## PROVIDED INFORMATION:

Lemma linked_state q m : m_state (linked q m) = m_state m.
Proof. unfold linked. by gcase. Qed.

Lemma linked_inflight q m : is_inflight (linked q m) = is_inflight m.
Proof. unfold is_inflight. by rewrite linked_state. Qed.

Lemma linked_ttl q m : has_ttl (linked q m) = has_ttl m.
Proof. unfold linked. by gcase. Qed.

Lemma linked_tag q m : m_tag (linked q m) = m_tag m.
Proof. unfold linked. by gcase. Qed.

Lemma message_link_counters q m : is_inflight m = false ->
  counters_ok q -> counters_ok (message_link q m).
Proof.
  intros Hm (Hd & Hi & Ht). unfold counters_ok. simpl.
  rewrite zlen_app, !cnt_app, zlen_cons, zlen_nil, Hd, Hi, Ht.
  rewrite !cnt_one, linked_inflight, linked_ttl, Hm. simpl.
  split; [lia|]. split; [lia|]. destruct (has_ttl m); simpl; lia.
Qed.

Lemma purge_msgs q : q_msgs (snd (purge_queue_locked q)) = [].
Proof.
  unfold purge_queue_locked. simpl. remember (length (q_msgs q)) as n eqn:E.
  revert q E. induction n as [|n IH]; intros q E; simpl.
  - by apply nil_length_inv.
  - apply IH. rewrite remove_message_msgs. destruct (q_msgs q); simpl in *; lia.
Qed.

Lemma remove_heads_counters n q : counters_ok q -> counters_ok (remove_heads n q).
Proof. revert q. induction n; intros; simpl; auto using remove_message_counters. Qed.

Lemma purge_counters q : counters_ok q -> counters_ok (snd (purge_queue_locked q)).
Proof. intros H. exact (remove_heads_counters _ q H). Qed.

(** Clearing a tag changes no counter. *)
Lemma tag_index_remove_lookup q i m : q_msgs q !! i = Some m ->
  exists m', q_msgs (tag_index_remove q i) !! i = Some m' /\
    m_state m' = m_state m /\ m_expires m' = m_expires m /\
    m_footprint m' = m_footprint m.
Proof.
  intros E. destruct (tag_index_remove_msgs q i) as [->| ->]; [by eauto|].
  rewrite list_lookup_alter_eq, E. eexists; split; done.
Qed.

Lemma tag_index_remove_counters q i :
  counters_ok q -> counters_ok (tag_index_remove q i).
Proof.
  intros (Hd & Hi & Ht). destruct (tag_index_remove_same q i).
  unfold counters_ok. rew_all.
  destruct (tag_index_remove_msgs q i) as [->| ->]; [done|].
  by rewrite zlen_alter, !cnt_alter_id by done.
Qed.

Lemma make_ready_counters q i nb m : q_msgs q !! i = Some m -> is_inflight m = true ->
  counters_ok q -> counters_ok (make_ready q i nb).
Proof.
  intros E Hm Hq. destruct (tag_index_remove_counters q i Hq) as (Hd & Hi & Ht).
  destruct (tag_index_remove_lookup q i m E) as (m' & E' & Hs & _).
  assert (Hm' : is_inflight m' = true) by (unfold is_inflight in *; by rewrite Hs).
  unfold counters_ok, make_ready, update_msg. simpl.
  rewrite zlen_alter, (cnt_alter_id has_ttl), (cnt_alter _ _ _ _ _ E') by done.
  rewrite Hm', Hi, dec0_pos by (by eapply cnt_lookup).
  split; [done|]. split; [|done]. change (is_inflight _) with false. simpl. lia.
Qed.

Lemma charge_record_counters q i : counters_ok q -> counters_ok (charge_record q i).
Proof.
  intros (Hd & Hi & Ht). unfold charge_record. gcase; [|done].
  unfold counters_ok. simpl. by rewrite zlen_alter, !cnt_alter_id by done.
Qed.

Lemma deliver_to_counters a q i dl o t m :
  q_msgs q !! i = Some m -> is_inflight m = false ->
  counters_ok q -> counters_ok (deliver_to a q i dl o t).
Proof.
  intros E Hm (Hd & Hi & Ht). unfold deliver_to. apply charge_record_counters.
  destruct (tag_index_insert_same a (lease q i dl o t) i). unfold counters_ok.
  cbn [q_depth q_msgs q_inflight q_ttl_count inc_inflight].
  rewrite tag_index_insert_msgs, sbt_depth0, sbt_inflight0, sbt_ttl0. simpl.
  rewrite zlen_alter, (cnt_alter_id has_ttl), (cnt_alter _ _ _ _ _ E) by done.
  rewrite Hm, Hi. split; [done|]. split; [|done].
  change (is_inflight _) with true. simpl. lia.
Qed.

Lemma counters_set_hint q h : counters_ok q -> counters_ok (set_hint q h).
Proof. done. Qed.

Lemma live_set_hint q h : live_ok q -> live_ok (set_hint q h).
Proof. done. Qed.

Lemma deliver_counters a q i dl o t fd m : q_msgs q !! i = Some m -> is_inflight m = false ->
  counters_ok q -> counters_ok (deliver a q i dl o t fd).
Proof. intros E Hm Hq. by apply counters_set_hint, (deliver_to_counters a q i dl o t m). Qed.

(** ** Live WAL bytes *)

Lemma u32_eq_add x y z : u32 x = u32 y -> u32 (x + z) = u32 (y + z).
Proof. intros H. by rewrite <- (u32_add_l x), <- (u32_add_l y), H. Qed.

Lemma remove_message_live q i : live_ok q -> live_ok (remove_message q i).
Proof.
  destruct (q_msgs q !! i) as [m|] eqn:E; [|by rewrite remove_message_none].
  destruct (remove_message_fields q i m E). unfold live_ok, declare_bytes.
  rewrite remove_message_msgs, (zsum_delete _ _ _ _ E). rew_all. intros H Hd Hx.
  specialize (H Hd Hx). rewrite Hd, u32_u64.
  apply (u32_eq_add _ _ (- m_footprint m)) in H.
  rewrite <- Z.add_opp_r, H. f_equal. lia.
Qed.

Lemma message_link_live q m : live_ok q -> live_ok (message_link q m).
Proof.
  unfold live_ok, declare_bytes. simpl. intros H Hd Hx. specialize (H Hd Hx).
  rewrite Hd, u32_u64, zsum_app. simpl.
  apply (u32_eq_add _ _ (m_footprint (linked q m))) in H. rewrite H. f_equal. lia.
Qed.

Lemma tag_index_remove_live q i : live_ok q -> live_ok (tag_index_remove q i).
Proof.
  destruct (tag_index_remove_same q i). unfold live_ok, declare_bytes. rew_all.
  intros H Hd Hx. rewrite (H Hd Hx). do 2 f_equal.
  destruct (tag_index_remove_msgs q i) as [->| ->]; [done|].
  by rewrite zsum_alter_id by done.
Qed.

Lemma make_ready_live q i nb : live_ok q -> live_ok (make_ready q i nb).
Proof.
  intros H%(tag_index_remove_live q i) Hd Hx. simpl in *. specialize (H Hd Hx).
  unfold declare_bytes in *. simpl. by rewrite zsum_alter_id by done.
Qed.

Lemma charge_record_live q i m :
  q_msgs q !! i = Some m -> live_ok q -> live_ok (charge_record q i).
Proof.
  intros E H. unfold charge_record. destruct (q_durable q) eqn:D; [|done].
  unfold live_ok, declare_bytes in *. simpl. intros Hd Hx. specialize (H Hd Hx).
  rewrite (zsum_alter _ _ _ _ _ E). simpl.
  apply (u32_eq_add _ _ (LOG_HEADER + zlen (q_name q))) in H.
  rewrite u32_u64, H.
  match goal with |- u32 ?a = u32 (?b + (?c - ?d + u32 ?e)) =>
    replace (b + (c - d + u32 e)) with (u32 e + (b + c - d)) by lia;
    rewrite u32_add_l end.
  f_equal. lia.
Qed.

Lemma deliver_live a q i dl o t fd m :
  q_msgs q !! i = Some m -> live_ok q -> live_ok (deliver a q i dl o t fd).
Proof.
  intros E H. apply live_set_hint. unfold deliver_to.
  destruct (tag_index_insert_same a (lease q i dl o t) i).
  eapply charge_record_live.
  { simpl. rewrite tag_index_insert_msgs. simpl. by rewrite list_lookup_alter_eq, E. }
  unfold live_ok, declare_bytes in *.
  cbn [q_durable q_deleted q_live_bytes q_msgs q_name q_dlq_name inc_inflight].
  rewrite tag_index_insert_msgs. rew_all. simpl. intros Hd Hx. rewrite zsum_alter_id by done. auto.
Qed.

## TASK ITEM:
In the listing above, find the line holding "Lemma counters_set_hint q" and the line holding "destruct (q_msgs q !!", then output those two lines and every line between them exactly.

## RESULT FOR THIS TASK:
Lemma counters_set_hint q h : counters_ok q -> counters_ok (set_hint q h).
Proof. done. Qed.

Lemma live_set_hint q h : live_ok q -> live_ok (set_hint q h).
Proof. done. Qed.

Lemma deliver_counters a q i dl o t fd m : q_msgs q !! i = Some m -> is_inflight m = false ->
  counters_ok q -> counters_ok (deliver a q i dl o t fd).
Proof. intros E Hm Hq. by apply counters_set_hint, (deliver_to_counters a q i dl o t m). Qed.

(** ** Live WAL bytes *)

Lemma u32_eq_add x y z : u32 x = u32 y -> u32 (x + z) = u32 (y + z).
Proof. intros H. by rewrite <- (u32_add_l x), <- (u32_add_l y), H. Qed.

Lemma remove_message_live q i : live_ok q -> live_ok (remove_message q i).
Proof.
  destruct (q_msgs q !! i) as [m|] eqn:E; [|by rewrite remove_message_none].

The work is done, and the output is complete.